> _Brief_
Which lines below hold the word "length"? Copy all of them.

> _Given entries_
Lemma on_sock_waits_map {E E' A} (g : E -> E') (m : M Kern (stop E) A) s k u :
  waiting_call m -> exists k', waits k k' /\
    ((exists a, map_fails g (on_sock (on_kernel m)) (s, k, u) = (Ok a, (s, k', u))) \/
     (exists e, map_fails g (on_sock (on_kernel m)) (s, k, u) = (Err (Fails e), (s, k', u))) \/
     map_fails g (on_sock (on_kernel m)) (s, k, u) = (Err Waiting, (s, k', u))).
Proof.
  intros Hm. destruct (on_sock_waits m s k u Hm) as (k' & Hk & Hr). exists k'. split; [done|].
  unfold map_fails. destruct Hr as [(a & Hr)|[(e & Hr)|Hr]]; rewrite Hr; eauto.
Qed.

(** Read, and look at the error. *)
Definition try_read : M (SocketCanIsoTp * Kern * U) (stop (RecvError IsoTpError)) (nat + RecvError IsoTpError) :=
  attempt (map_fails recv_backend (on_sock recv_rx_buf)).

Lemma try_read_spec f s k u :
  (exists n s1 k1, try_read (s, k, u) = (Ok (inl n), (s1, k1, u)) /\
     received_one f s k u (take_payload f n (s1, k1, u))) \/
  (exists e k1, try_read (s, k, u) = (Ok (inr (recv_backend e)), (s, k1, u)) /\
     did [] [] k k1 /\ length (k_recvs k1) < length (k_recvs k)) \/
  (exists k1, try_read (s, k, u) = (Err Waiting, (s, k1, u)) /\ did [] [] k k1).
Proof.
  unfold try_read, attempt, map_fails, on_sock, on_field. cbn [fst snd].
  pose proof (recv_rx_buf_spec s k) as Hr.
  destruct (recv_rx_buf (s, k)) as [[n|[e| |]|] [s1 k1]]; cbn [ends] in Hr; try done.
  - left. destruct Hr as (Hs & d & Hd & Hn & Ht). exists n, s1, k1. split; [done|]. by eapply take_payload_spec.
  - right. left. destruct Hr as (-> & Hd & Hl). by exists e, k1.
  - right. right. destruct Hr as (-> & Hd). by exists k1.
Qed.

Lemma isotp_recv_loop_spec fuel deadline f s k u :
  length (k_recvs k) < fuel -> received_one f s k u (recv_loop fuel deadline f (s, k, u)).
Proof.
  revert k. induction fuel as [|fuel IH]; intros k Hf; [lia|]. cbn [recv_loop]. fold try_read.
  destruct (try_read_spec f s k u) as [(n & s1 & k1 & Hr & Ht)|[(e & k1 & Hr & Hd & Hl)|(k1 & Hr & Hd)]].
  - by rewrite (bind_ok _ _ _ _ _ Hr).
  - rewrite (bind_ok _ _ _ _ _ Hr).
    destruct e; cbn [recv_backend];
      try (apply received_none; done).
    2:{ eapply received_one_before; [exact Hd|]. apply IH. lia. }
    destruct (on_sock_waits (now (E := RecvError IsoTpError)) s k1 u waiting_now)
      as (k2 & (Hd2 & _ & Hr2) & [(n & Hn)|[(e & Hn)|Hn]]);
      pose proof (did_before _ _ _ _ _ Hd Hd2) as Hd02;
      [|unfold mbind, M_bind; rewrite Hn; by apply received_none..].
    rewrite (bind_ok _ _ _ _ _ Hn). case_bool; [by apply received_none|].
    rewrite (bind_ok _ _ _ (s, k2, u) (s, k2, u)) by done.
    destruct (on_sock_waits_map recv_backend (poll_fd (SId := SId) (EId := EId) (sock_fd s) POLLIN (deadline - n))
      s k2 u (poll_fd_waits _ _ _)) as (k3 & (Hd3 & _ & Hr3) & [(ready & Hp)|[(e & Hp)|Hp]]);
      pose proof (did_before _ _ _ _ _ Hd02 Hd3) as Hd03;
      [|unfold mbind, M_bind; cbn [fst snd]; rewrite Hp; by apply received_none..].
    rewrite (bind_ok _ _ _ _ _ Hp). destruct ready; [|by apply received_none].
    eapply received_one_before; [exact Hd03|]. apply IH. rewrite Hr3, Hr2. lia.
  - unfold mbind, M_bind. rewrite Hr. by apply received_none.
Qed.

Lemma or_elapsed_bind {S E A B} (el : result B E) (m : M S (stop (option E)) A) g w a w1 :
  m w = (Ok a, w1) -> or_elapsed el (m ≫= g) w = or_elapsed el (g a) w1.
Proof. intros Hm. unfold or_elapsed, mbind, M_bind. by rewrite Hm. Qed.

(** A payload that was read ends the loop. *)
Lemma take_payload_ends f n w (g : RecvStatus -> M (SocketCanIsoTp * Kern * U) (stop (option (RecvError IsoTpError))) RecvStatus) :
  g StatusDeliveredOne = mret StatusDeliveredOne ->
  or_elapsed (Ok StatusTimedOut) (map_fails Some (fun _ => take_payload f n w) ≫= g) w = take_payload f n w.
Proof.
  intros Hg. unfold take_payload. case_bool; [done|].
  unfold or_elapsed, map_fails, deliver, get, or_panic, mbind, M_bind.
  destruct (slice _ 0 n); [|done]. destruct w as [[s1 k1] u1]. simpl.
  destruct (f l u1) as [[c|e|] u']; simpl; [by rewrite Hg|done..].
Qed.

> _Response to this task_
     did [] [] k k1 /\ length (k_recvs k1) < length (k_recvs k)) \/
  length (k_recvs k) < fuel -> received_one f s k u (recv_loop fuel deadline f (s, k, u)).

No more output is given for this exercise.